Some 30 million men in the U.S. suffer from erectile dysfunction. There can be many reasons for it, including high blood pressure, diabetes, drinking too much alcohol or taking recreational drugs, and prostate cancer.

Current treatments range from counseling to hormonal replacement, penile implants, and vascular surgery.

And there are the oral medications — with their ads featuring twin bathtubs, pulling trucks out of the mud, and mid-life flirting on the porch swing. While such medications are enticing quick fixes, they don’t necessarily get to the root of the problem—or offer long-term solutions.

If your partner has erectile dysfunction, start with an open discussion. You’ll need to lend your support and love: Join him on doctor visits. Stay patient and positive. Find alternative ways to physically enjoy and appreciate one another.

And try a natural approach: Over time, studies consistently show that a healthy lifestyle can prevent and even reverse erectile dysfunction. And that while you’re boosting your ability to have sex, you’re also enhancing your heart, nerves, vascular system, and psyche.

A recent report from Harvard reveals that men who exercise 30 minutes daily are 40 percent less likely to develop ED than couch potatoes. And there’s more. The report’s five natural tips have seen consistently strong results:

Walk 30 minutes a day.
Eat a diet rich in fruits, vegetables, and whole grains.
Keep your blood pressure in check (through lifestyle change and/or medications).
Stay slim. (A man with a 42-inch waistline is more likely to have ED than one with a measure of 32!)
Make your pelvic floor superman strong through Kegel exercises. (A 2005 British study showed that combining lifestyle changes with Kegels had amazing results—far more than lifestyle changes alone.)

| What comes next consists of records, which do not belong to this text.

Lemma log_line_run vformat string_formatter T_Level p_fmt p_args (l : Logger) (w : World) :
  log_line vformat string_formatter T_Level p_fmt p_args (l, w)
  = (outcome (log_line vformat string_formatter T_Level p_fmt p_args (l, w)), (l, w)).
Proof.
  rewrite <- (log_line_state vformat string_formatter T_Level p_fmt p_args (l, w)) at 3.
  unfold outcome. now destruct (log_line _ _ _ _ _).
Qed.

Lemma log_line_outcome vformat string_formatter T_Level p_fmt p_args (l : Logger) (w : World) :
  outcome (log_line vformat string_formatter T_Level p_fmt p_args (l, w))
  = result_bind (label_at T_Level) (fun labels =>
    result_bind (vformat (fmt p_fmt) p_args) (fun msg =>
    result_bind (bare_function_name (function_name (source p_fmt)))
      (fun function =>
         vformat (effective_log_format l)
                 (make_format_args string_formatter
                    (log_fields l w p_fmt labels function msg))))).
Proof.
  unfold log_line, outcome, bind at 1, this. cbn [fst snd].
  unfold bind at 1. rewrite get_time_returns.
  unfold bind, lift, format, result_bind.
  destruct (label_at T_Level); try reflexivity.
  destruct (vformat (fmt p_fmt) p_args); try reflexivity.
  destruct (bare_function_name _); reflexivity.
Qed.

We feature the time-honored Kegel in our book 500 Time-Tested Home Remedies and the Science Behind Them. The exercise ensures that during an erection the pelvic floor stays rigid and presses on an important vein, keeping blood in the penis.

First, locate the pelvic floor muscles, below the bladder; do this during urination. (You use the same mus­cles to stop yourself from passing gas.)

Partway through urination, contract those muscles to stop the urine flow. Don’t hold your breath or tense other muscles in your abdomen, legs, or buttocks. When you interrupt the flow, you’ve located the correct muscles. Also, the contraction causes your testicles and base of your penis to rise.

From now on, perform Kegels when you’re not urinat­ing. (Over time that weakens rather than strengthens pelvic floor muscles.)

Next: With an empty bladder, lie on your back on a firm surface.

Count to five, slowly contracting the pelvic floor muscles you located above.

Counting to five again, slowly relax the pelvic floor muscles.

Repeat this pair of movements ten times for one full set. Do three sets daily.

Work up to counting to ten and doing five sets daily.

As your muscles become stronger, do the exercise while standing—to increase muscle control. If you’re unsure how to locate the muscles, ask your doctor to help you.